» **TASK OBJECTIVE**
The reply to the records below should contain exactly the lines from the line with "[datetime.date] with its" through the line with "Literals of the", and nothing besides.

[DATA RECORDS — start]

(** * virtual_assistant: the contact directory and its birthday query

    A shallow embedding of [src/virtual_assistant.py] (the classes [Name],
    [Phone], [Birthday], [Record] and [AddressBook]; their base class [Field]
    only stores the value) together with the parts of the Python runtime
    these classes call: [str.isdigit],
    [datetime.date] with its proleptic Gregorian ordinals,
    [datetime.strptime] and [date.strftime] for the one format the
    program uses.

    Conventions.
    - A Python [str] is a sequence of Unicode code points: [pystr] is
      [list N].  Literals of the program are written [str "..."].
    - A method that may raise returns a [result]; a method that mutates
      [self] is a computation in the monad [M] below, which threads the
      object's state and stops at the first exception, keeping the state
      the object had when the exception was raised.
    - What the program reads from its surroundings (the system clock behind
      [date.today()], the C library behind [strftime]) is the record [env].
    - Objects are held by value.  The program shares a record between the
      directory and its caller; nothing stated below depends on that. *)

From Stdlib Require Import ZArith NArith List String Ascii Bool Lia.
Import ListNotations.

Local Open Scope Z_scope.

(** ** Python strings *)

Definition char := N.
Definition pystr := list char.

Fixpoint str (s : string) : pystr :=
  match s with
  | EmptyString => []
  | String a s' => N_of_ascii a :: str s'
  end.

Definition len {A : Type} (l : list A) : Z := Z.of_nat (List.length l).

[DATA RECORDS — finish]

» **EXERCISE RESPONSE**
    [datetime.date] with its proleptic Gregorian ordinals,
    [datetime.strptime] and [date.strftime] for the one format the
    program uses.

    Conventions.
    - A Python [str] is a sequence of Unicode code points: [pystr] is
      [list N].  Literals of the program are written [str "..."].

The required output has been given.